WHAT TO PRODUCE: Report every line below that carries the word "returns".
━━━━━ GIVEN DATA ━━━━━
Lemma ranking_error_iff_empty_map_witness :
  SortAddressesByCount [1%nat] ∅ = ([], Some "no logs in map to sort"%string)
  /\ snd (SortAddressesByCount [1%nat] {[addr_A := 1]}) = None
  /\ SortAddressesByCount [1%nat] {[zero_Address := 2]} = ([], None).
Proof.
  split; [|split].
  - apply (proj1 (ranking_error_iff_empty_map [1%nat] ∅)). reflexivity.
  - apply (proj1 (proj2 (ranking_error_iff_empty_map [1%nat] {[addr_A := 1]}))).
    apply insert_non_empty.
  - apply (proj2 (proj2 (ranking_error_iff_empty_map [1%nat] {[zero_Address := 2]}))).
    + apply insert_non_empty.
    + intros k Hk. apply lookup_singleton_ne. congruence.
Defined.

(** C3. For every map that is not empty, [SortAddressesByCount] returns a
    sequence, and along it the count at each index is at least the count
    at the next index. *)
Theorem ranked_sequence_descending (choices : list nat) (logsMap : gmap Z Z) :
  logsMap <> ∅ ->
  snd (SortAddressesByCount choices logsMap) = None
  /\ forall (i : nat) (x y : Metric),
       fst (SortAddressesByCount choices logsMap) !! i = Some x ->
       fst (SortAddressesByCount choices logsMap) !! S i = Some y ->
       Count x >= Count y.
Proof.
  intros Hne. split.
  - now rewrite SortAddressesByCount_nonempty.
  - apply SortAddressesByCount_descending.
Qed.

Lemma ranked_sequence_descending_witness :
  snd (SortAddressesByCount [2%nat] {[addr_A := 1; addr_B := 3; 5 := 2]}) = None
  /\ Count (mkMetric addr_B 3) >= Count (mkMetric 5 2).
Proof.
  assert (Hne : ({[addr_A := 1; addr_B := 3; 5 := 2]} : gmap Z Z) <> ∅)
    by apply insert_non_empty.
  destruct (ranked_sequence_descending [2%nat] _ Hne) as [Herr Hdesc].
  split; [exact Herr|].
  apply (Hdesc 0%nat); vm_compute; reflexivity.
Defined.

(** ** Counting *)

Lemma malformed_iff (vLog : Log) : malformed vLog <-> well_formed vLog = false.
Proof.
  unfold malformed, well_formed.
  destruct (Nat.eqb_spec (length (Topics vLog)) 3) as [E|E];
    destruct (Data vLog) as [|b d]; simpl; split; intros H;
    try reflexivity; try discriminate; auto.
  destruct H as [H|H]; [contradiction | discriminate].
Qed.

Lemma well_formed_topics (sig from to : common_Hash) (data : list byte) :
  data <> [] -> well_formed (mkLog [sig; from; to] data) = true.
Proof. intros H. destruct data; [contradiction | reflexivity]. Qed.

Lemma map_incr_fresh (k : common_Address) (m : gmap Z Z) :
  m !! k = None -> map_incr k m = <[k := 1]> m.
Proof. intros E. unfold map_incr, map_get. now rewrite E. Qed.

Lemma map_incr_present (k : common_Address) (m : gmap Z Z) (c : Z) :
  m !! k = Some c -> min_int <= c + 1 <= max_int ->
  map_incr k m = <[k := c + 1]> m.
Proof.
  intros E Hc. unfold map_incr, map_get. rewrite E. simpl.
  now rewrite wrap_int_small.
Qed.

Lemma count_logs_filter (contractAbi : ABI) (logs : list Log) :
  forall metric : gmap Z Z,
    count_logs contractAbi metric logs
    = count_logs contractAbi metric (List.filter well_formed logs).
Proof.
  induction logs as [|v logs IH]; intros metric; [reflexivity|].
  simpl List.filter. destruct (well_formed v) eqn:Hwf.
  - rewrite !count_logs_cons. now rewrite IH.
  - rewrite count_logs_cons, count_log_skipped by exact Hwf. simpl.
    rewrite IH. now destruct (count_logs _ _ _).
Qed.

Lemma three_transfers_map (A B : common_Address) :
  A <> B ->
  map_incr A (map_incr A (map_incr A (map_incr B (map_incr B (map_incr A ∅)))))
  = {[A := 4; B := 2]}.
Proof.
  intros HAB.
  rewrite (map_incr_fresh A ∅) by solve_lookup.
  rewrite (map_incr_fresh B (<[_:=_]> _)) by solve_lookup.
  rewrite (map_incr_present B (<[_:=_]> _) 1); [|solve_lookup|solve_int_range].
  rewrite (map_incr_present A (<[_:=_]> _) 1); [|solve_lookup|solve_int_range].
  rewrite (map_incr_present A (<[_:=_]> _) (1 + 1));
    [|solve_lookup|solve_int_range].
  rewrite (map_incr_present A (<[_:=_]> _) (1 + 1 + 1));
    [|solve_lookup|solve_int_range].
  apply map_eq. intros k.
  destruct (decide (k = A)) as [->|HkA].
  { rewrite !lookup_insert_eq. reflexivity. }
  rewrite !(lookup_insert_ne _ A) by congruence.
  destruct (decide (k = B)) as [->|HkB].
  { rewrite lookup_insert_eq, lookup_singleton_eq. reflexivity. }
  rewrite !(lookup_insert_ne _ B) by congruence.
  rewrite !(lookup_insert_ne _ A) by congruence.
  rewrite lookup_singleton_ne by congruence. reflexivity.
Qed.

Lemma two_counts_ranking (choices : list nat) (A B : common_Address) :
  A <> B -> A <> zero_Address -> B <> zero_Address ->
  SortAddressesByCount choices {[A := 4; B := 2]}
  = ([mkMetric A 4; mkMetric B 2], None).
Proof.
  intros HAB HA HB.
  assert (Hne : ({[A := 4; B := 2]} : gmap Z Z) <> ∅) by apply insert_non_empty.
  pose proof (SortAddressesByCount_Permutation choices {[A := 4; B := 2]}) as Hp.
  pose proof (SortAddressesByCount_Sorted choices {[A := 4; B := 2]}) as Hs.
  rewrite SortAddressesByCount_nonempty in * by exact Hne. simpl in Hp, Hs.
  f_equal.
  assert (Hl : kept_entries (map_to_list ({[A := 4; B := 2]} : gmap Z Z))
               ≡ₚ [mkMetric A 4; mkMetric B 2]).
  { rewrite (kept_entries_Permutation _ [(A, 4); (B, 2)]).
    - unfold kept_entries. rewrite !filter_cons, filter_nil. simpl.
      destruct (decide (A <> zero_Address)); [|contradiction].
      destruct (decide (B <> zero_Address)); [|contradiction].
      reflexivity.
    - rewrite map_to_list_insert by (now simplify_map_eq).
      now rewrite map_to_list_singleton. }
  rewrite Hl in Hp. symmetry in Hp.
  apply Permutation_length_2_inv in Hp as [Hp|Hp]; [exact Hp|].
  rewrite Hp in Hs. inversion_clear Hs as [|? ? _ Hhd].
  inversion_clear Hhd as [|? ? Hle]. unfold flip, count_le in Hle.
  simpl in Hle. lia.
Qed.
━━━━━
━━━━━ GIVEN DATA ━━━━━
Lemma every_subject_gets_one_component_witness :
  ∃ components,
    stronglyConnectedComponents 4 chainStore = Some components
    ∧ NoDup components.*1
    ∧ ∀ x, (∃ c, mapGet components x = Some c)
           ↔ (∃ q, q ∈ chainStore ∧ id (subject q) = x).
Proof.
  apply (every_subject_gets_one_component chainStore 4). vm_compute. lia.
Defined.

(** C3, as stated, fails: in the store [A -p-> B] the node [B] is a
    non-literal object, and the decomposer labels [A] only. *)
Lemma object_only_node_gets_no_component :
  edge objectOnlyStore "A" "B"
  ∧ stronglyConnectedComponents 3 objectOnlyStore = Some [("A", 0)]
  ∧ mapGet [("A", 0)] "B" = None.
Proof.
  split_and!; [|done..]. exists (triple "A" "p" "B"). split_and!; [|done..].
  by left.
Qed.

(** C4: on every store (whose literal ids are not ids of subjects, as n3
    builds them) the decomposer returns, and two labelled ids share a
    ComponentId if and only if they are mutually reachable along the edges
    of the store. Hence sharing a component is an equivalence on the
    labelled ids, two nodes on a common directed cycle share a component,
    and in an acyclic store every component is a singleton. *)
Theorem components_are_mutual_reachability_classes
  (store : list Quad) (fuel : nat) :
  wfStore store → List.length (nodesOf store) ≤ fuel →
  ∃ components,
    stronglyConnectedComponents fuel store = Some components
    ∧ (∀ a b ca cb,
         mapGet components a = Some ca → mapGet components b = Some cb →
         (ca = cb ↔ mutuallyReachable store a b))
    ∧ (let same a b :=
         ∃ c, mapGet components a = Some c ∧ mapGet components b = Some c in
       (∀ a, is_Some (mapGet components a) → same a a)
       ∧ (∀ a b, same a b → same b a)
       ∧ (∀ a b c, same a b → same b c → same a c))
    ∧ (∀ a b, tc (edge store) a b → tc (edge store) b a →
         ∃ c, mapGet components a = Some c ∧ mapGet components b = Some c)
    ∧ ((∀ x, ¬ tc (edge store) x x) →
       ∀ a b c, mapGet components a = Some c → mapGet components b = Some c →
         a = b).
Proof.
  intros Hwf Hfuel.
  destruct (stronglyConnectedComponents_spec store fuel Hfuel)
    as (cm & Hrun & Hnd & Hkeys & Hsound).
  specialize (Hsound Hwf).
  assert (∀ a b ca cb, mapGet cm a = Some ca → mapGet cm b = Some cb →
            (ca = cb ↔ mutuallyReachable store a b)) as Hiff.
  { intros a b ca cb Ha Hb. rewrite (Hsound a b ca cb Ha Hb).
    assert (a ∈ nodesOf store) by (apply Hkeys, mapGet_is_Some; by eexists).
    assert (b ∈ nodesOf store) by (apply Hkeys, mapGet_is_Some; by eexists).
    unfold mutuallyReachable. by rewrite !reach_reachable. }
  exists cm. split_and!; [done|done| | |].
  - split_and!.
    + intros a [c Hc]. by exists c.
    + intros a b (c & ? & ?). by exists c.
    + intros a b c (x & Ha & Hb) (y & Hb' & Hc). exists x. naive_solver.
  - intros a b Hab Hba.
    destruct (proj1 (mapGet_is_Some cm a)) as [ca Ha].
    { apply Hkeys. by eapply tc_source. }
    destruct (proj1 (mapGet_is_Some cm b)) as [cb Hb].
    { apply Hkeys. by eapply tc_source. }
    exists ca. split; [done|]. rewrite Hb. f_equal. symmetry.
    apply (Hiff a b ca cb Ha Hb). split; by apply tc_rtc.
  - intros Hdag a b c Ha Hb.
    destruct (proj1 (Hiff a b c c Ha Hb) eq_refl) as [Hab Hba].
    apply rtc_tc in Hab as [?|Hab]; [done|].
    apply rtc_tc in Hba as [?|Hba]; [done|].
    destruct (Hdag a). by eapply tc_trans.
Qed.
━━━━━
RESULT OF THE EXERCISE:
(** C3. For every map that is not empty, [SortAddressesByCount] returns a
    builds them) the decomposer returns, and two labelled ids share a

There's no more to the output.